■ **Your goal**: Take the entries below and print only the lines from the one with "Definition can_approve_documents (self" through the one with "Definition has_any_role (self", exactly as they stand, both ends included.

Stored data
(** * Community association document management: approval workflow,
    versioning, access control and slug generation.

    The repository holds two Django implementations of the same
    application: [apps/] (integer primary keys, role checks by equality)
    and [django_server/] (UUID primary keys, a role hierarchy).  Each is
    embedded in a module of its own; definitions keep the names of the
    Python functions they are translated from.  The user views of
    [django_server/], the category tree of both and the fillable PDF of
    [django_server/] follow in the modules [Accounts], [Categories] and
    [PdfUtils].

    Conventions of the embedding:
    - a database table is a finite map from primary keys to rows;
      a model instance in memory is a primary key together with a row;
      [save] writes the row back under its key;
    - [CharField]s (roles, statuses, slugs) are strings, compared as the
      source compares them;
    - a view returns the exception it raises or the response it builds,
      together with the database it leaves behind;
    - columns and tables no property below reads (timestamps kept by the
      database, tags, form fields outside the PDF generator) are left out;
    - third-party code (slugify, diff_match_patch, the PDF renderers) is
      the method of a class, instantiated only to run examples;
    - [timezone.now()] is an argument: the reading the call returns. *)

From stdpp Require Import gmap strings list fin_maps pretty sorting.

(** ** Shared vocabulary *)

(** [UserRole] (accounts/models.py in both trees). *)
Definition ADMIN : string := "ADMIN".
Definition PRESIDENT : string := "PRESIDENT".
Definition BOARD_MEMBER : string := "BOARD_MEMBER".
Definition COMMITTEE_MEMBER : string := "COMMITTEE_MEMBER".
Definition VOLUNTEER : string := "VOLUNTEER".
Definition PUBLIC : string := "PUBLIC".

(** [ApprovalStatus] and [DocumentStatus]. *)
Definition PENDING : string := "PENDING".
Definition APPROVED : string := "APPROVED".
Definition REJECTED : string := "REJECTED".
Definition CANCELLED : string := "CANCELLED".
Definition UNDER_REVIEW : string := "UNDER_REVIEW".
Definition LIVE : string := "LIVE".
Definition ARCHIVED : string := "ARCHIVED".

(** What a [DateTimeField] attribute of an instance can hold: nothing, a
    point in time, or (as [apps/approvals/models.py] assigns it) a
    [models.DateTimeField(auto_now=...)] field object. *)
Inductive dt_value :=
| DtNull
| DtTime (t : Z)
| DtFieldObject (auto_now : bool).

(** Python truthiness of an optional string ([if notes:]). *)
Definition truthy (s : option string) : bool :=
  match s with
  | Some x => negb (bool_decide (x = ""))
  | None => false
  end.

(** Exceptions the views raise. *)
Inductive Exn :=
| Http404
| PermissionDenied (detail : string)
| ValidationError (detail : string)
| KeyError (key : string)
| PermissionError (detail : string)
| DoesNotExist
| MultipleObjectsReturned.

(** A response built by a view: [Response({'error': ...}, status=...)] or
    a response carrying data. *)
Inductive Response (A : Type) :=
| ErrorResponse (status_code : nat) (error : string)
| DataResponse (status_code : nat) (data : A).
Arguments ErrorResponse {A} status_code error.
Arguments DataResponse {A} status_code data.

(** The HTTP status a client sees: Django REST Framework answers
    [Http404] with 404, [PermissionDenied] with 403, [ValidationError]
    with 400, and any other exception surfaces as 500. *)
Definition http_status {A} (r : Exn + Response A) : nat :=
  match r with
  | inl Http404 => 404
  | inl (PermissionDenied _) => 403
  | inl (ValidationError _) => 400
  | inl _ => 500
  | inr (ErrorResponse c _) => c
  | inr (DataResponse c _) => c
  end.

(** A model instance: primary key and column values. *)
Record Instance (A : Type) := MkInstance { pk : nat; row : A }.
Arguments MkInstance {A} pk row.
Arguments pk {A} i.
Arguments row {A} i.

(** [Model.save()] of an existing instance. *)
Definition save {A} (i : Instance A) (table : gmap nat A) : gmap nat A :=
  <[pk i := row i]> table.

(** [Model.objects.get(pk=k)] / the lookup of [get_object_or_404]. *)
Definition objects_get {A} (k : nat) (table : gmap nat A) : option (Instance A) :=
  MkInstance k <$> table !! k.

(** [Model.objects.create(...)]: the row is stored under a key not in use
    (keys start at 1). *)
Definition objects_create {A} (r : A) (table : gmap nat A) : Instance A * gmap nat A :=
  let k := fresh ({[0]} ∪ dom table) in (MkInstance k r, <[k := r]> table).

(** The rows of a queryset. *)
Definition rows {A} (table : gmap nat A) : list A := (map_to_list table).*2.

(** [QuerySet.order_by('-key')] on the rows and [QuerySet.first()]. *)
Definition desc_by {A} (key : A → nat) : relation A := λ x y, key y ≤ key x.

Global Instance desc_by_dec {A} (key : A → nat) : RelDecision (desc_by key) :=
  λ x y, decide (key y ≤ key x).

Definition order_by_desc {A} (key : A → nat) (l : list A) : list A :=
  merge_sort (desc_by key) l.

Definition first {A} (l : list A) : option A := head l.

(** [django.utils.text.slugify], the diff library and the PDF renderers
    are not part of the repository. *)
Class Slugify := { slugify : string → string }.

Class diff_match_patch := {
  Diffs : Type;
  diff_main : string → string → Diffs;
  diff_prettyHtml : Diffs → string
}.

(** [QuerySet.filter(...)] as a queryset (a sub-table). *)
Definition objects_filter {A} (p : A → bool) (table : gmap nat A) : gmap nat A :=
  filter (λ kv, p kv.2 = true) table.

(** [QuerySet.exists()]. *)
Definition exists_ {A} (q : gmap nat A) : bool := bool_decide (size q ≠ 0).

(** [QuerySet.get()] on a filtered queryset. *)
Definition get_unique {A} (q : gmap nat A) : Exn + Instance A :=
  match map_to_list q with
  | [] => inl DoesNotExist
  | [(k, r)] => inr (MkInstance k r)
  | _ => inl MultipleObjectsReturned
  end.

(** [QuerySet.exclude(id=k)]. *)
Definition exclude_id {A} (k : nat) (q : gmap nat A) : gmap nat A := delete k q.

(** The loop of both slug generators:
    [while <taken>(slug): slug = f"{base}-{counter}"; counter += 1],
    run for at most [fuel] tests of the condition. *)
Fixpoint slug_loop (taken : string → bool) (base : string) (fuel : nat)
    (slug : string) (counter : nat) : option string :=
  match fuel with
  | 0 => None
  | S fuel =>
    if taken slug then
      slug_loop taken base fuel (base +:+ "-" +:+ pretty counter) (S counter)
    else Some slug
  end.

(** ** Python string methods the code calls *)

(** [s.split(sep)] for a separator of one character: the pieces between
    the occurrences of [sep], in order.  The result of [split] is never
    empty, so it is given as its first piece and the list of the others. *)
Fixpoint str_split (sep : Ascii.ascii) (s : string) : string * list string :=
  match s with
  | EmptyString => ("", [])
  | String c s' =>
    let '(piece, pieces) := str_split sep s' in
    if bool_decide (c = sep) then ("", piece :: pieces)
    else (String c piece, pieces)
  end.

(** The separators the code splits on. *)
Definition comma : Ascii.ascii := Ascii.ascii_of_nat 44.
Definition space : Ascii.ascii := Ascii.ascii_of_nat 32.

(** [s.lower()] on the letters A to Z; other characters are left alone. *)
Definition ascii_lower (c : Ascii.ascii) : Ascii.ascii :=
  let n := Ascii.nat_of_ascii c in
  if bool_decide (65 ≤ n ∧ n ≤ 90) then Ascii.ascii_of_nat (n + 32) else c.

Fixpoint str_lower (s : string) : string :=
  match s with
  | EmptyString => EmptyString
  | String c s' => String (ascii_lower c) (str_lower s')
  end.

(** [c in s] for a character [c]. *)
Fixpoint str_contains (c : Ascii.ascii) (s : string) : bool :=
  match s with
  | EmptyString => false
  | String c' s' => bool_decide (c' = c) || str_contains c s'
  end.

(** [request.META]: the headers of a request. *)
Definition META := gmap string string.

(** [rest_framework.permissions.SAFE_METHODS]. *)
Definition SAFE_METHODS : list string := ["GET"; "HEAD"; "OPTIONS"].

(** ** The [apps/] tree: data model *)

Module Apps.

(** [apps/accounts/models.py]: [User]; two users are equal when their
    primary keys are. *)
Module User.
Record t := mk { id : nat; role : string; full_name : string }.

Definition has_role (self : t) (r : string) : bool :=
    bool_decide (role self = r).

Definition can_approve_documents (self : t) : bool :=
    bool_decide (role self ∈ [ADMIN; PRESIDENT; BOARD_MEMBER]).

Definition can_create_documents (self : t) : bool :=
    bool_decide (role self ∈
      [ADMIN; PRESIDENT; BOARD_MEMBER; COMMITTEE_MEMBER; VOLUNTEER]).

Definition can_view_all_documents (self : t) : bool :=
    bool_decide (role self ∈ [ADMIN; PRESIDENT; BOARD_MEMBER]).

Definition has_any_role (self : t) (roles : list string) : bool :=
    bool_decide (role self ∈ roles).

Definition can_manage_users (self : t) : bool :=
    bool_decide (role self ∈ [ADMIN; PRESIDENT]).
End User.

(** [apps/categories/models.py]: the columns of [DocumentCategory] the
    workflow reads. *)
Module DocumentCategory.
Record t := mk { name : string; required_approval_role : string }.
End DocumentCategory.

(** [apps/documents/models.py]: [Document].  Foreign keys to users hold
    the user's primary key; the category is carried with the row. *)
Module Document.
Record t := mk {
    title : string;
    slug : string;
    category : DocumentCategory.t;
    status : string;
    content_markdown : string;
    is_public : bool;
    has_fillable_fields : bool;
    author : nat;
    approved_by : option nat;
    approved_at : dt_value
  }.

Definition set_status (v : string) (d : t) : t :=
    mk (title d) (slug d) (category d) v (content_markdown d) (is_public d)
       (has_fillable_fields d) (author d) (approved_by d) (approved_at d).
Definition set_slug (v : string) (d : t) : t :=
    mk (title d) v (category d) (status d) (content_markdown d) (is_public d)
       (has_fillable_fields d) (author d) (approved_by d) (approved_at d).
Definition set_approved_by (v : option nat) (d : t) : t :=
    mk (title d) (slug d) (category d) (status d) (content_markdown d)
       (is_public d) (has_fillable_fields d) (author d) v (approved_at d).
Definition set_approved_at (v : dt_value) (d : t) : t :=
    mk (title d) (slug d) (category d) (status d) (content_markdown d)
       (is_public d) (has_fillable_fields d) (author d) (approved_by d) v.
Definition set_title (v : string) (d : t) : t :=
    mk v (slug d) (category d) (status d) (content_markdown d) (is_public d)
       (has_fillable_fields d) (author d) (approved_by d) (approved_at d).
Definition set_content_markdown (v : string) (d : t) : t :=
    mk (title d) (slug d) (category d) (status d) v (is_public d)
       (has_fillable_fields d) (author d) (approved_by d) (approved_at d).
Definition set_is_public (v : bool) (d : t) : t :=
    mk (title d) (slug d) (category d) (status d) (content_markdown d) v
       (has_fillable_fields d) (author d) (approved_by d) (approved_at d).
Definition set_has_fillable_fields (v : bool) (d : t) : t :=
    mk (title d) (slug d) (category d) (status d) (content_markdown d)
       (is_public d) v (author d) (approved_by d) (approved_at d).

Definition can_be_edited_by (self : t) (user : User.t) : bool :=
    if bool_decide (User.role user = ADMIN) then true
    else if bool_decide (User.id user = author self) then
      bool_decide (status self ∈ [PENDING; UNDER_REVIEW])
    else false.

Definition can_be_approved_by (self : t) (user : User.t) : bool :=
    if bool_decide (User.role user = ADMIN) then true
    else if bool_decide (User.role user = PRESIDENT) then true
    else if bool_decide (User.role user = BOARD_MEMBER) then
      bool_decide (DocumentCategory.required_approval_role (category self) ∈
        [BOARD_MEMBER; COMMITTEE_MEMBER; VOLUNTEER])
    else false.
End Document.

(** [DocumentVersion]: [document] is the foreign key. *)
Module DocumentVersion.
Record t := mk {
    document : nat;
    version_number : nat;
    content_markdown : string;
    change_description : option string;
    content_diff : option string;
    author : nat
  }.
End DocumentVersion.

(** [apps/approvals/models.py]: [ApprovalRequest].  [requested_by] is
    optional because [perform_create] saves the serializer without it. *)
Module ApprovalRequest.
Record t := mk {
    document : nat;
    requested_by : option nat;
    status : string;
    notes : option string;
    reviewed_by : option nat;
    reviewed_at : dt_value
  }.

Definition set_status (v : string) (r : t) : t :=
    mk (document r) (requested_by r) v (notes r) (reviewed_by r) (reviewed_at r).
Definition set_notes (v : option string) (r : t) : t :=
    mk (document r) (requested_by r) (status r) v (reviewed_by r) (reviewed_at r).
Definition set_reviewed_by (v : option nat) (r : t) : t :=
    mk (document r) (requested_by r) (status r) (notes r) v (reviewed_at r).
Definition set_reviewed_at (v : dt_value) (r : t) : t :=
    mk (document r) (requested_by r) (status r) (notes r) (reviewed_by r) v.
End ApprovalRequest.

(** The database. *)
Record Store := MkStore {
  documents : gmap nat Document.t;
  document_versions : gmap nat DocumentVersion.t;
  approval_requests : gmap nat ApprovalRequest.t
}.

Definition with_documents (v : gmap nat Document.t) (st : Store) : Store :=
  MkStore v (document_versions st) (approval_requests st).
Definition with_document_versions (v : gmap nat DocumentVersion.t) (st : Store) : Store :=
  MkStore (documents st) v (approval_requests st).
Definition with_approval_requests (v : gmap nat ApprovalRequest.t) (st : Store) : Store :=
  MkStore (documents st) (document_versions st) v.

■ **Finished exercise**:
Definition can_approve_documents (self : t) : bool :=
    bool_decide (role self ∈ [ADMIN; PRESIDENT; BOARD_MEMBER]).

Definition can_create_documents (self : t) : bool :=
    bool_decide (role self ∈
      [ADMIN; PRESIDENT; BOARD_MEMBER; COMMITTEE_MEMBER; VOLUNTEER]).

Definition can_view_all_documents (self : t) : bool :=
    bool_decide (role self ∈ [ADMIN; PRESIDENT; BOARD_MEMBER]).

Definition has_any_role (self : t) (roles : list string) : bool :=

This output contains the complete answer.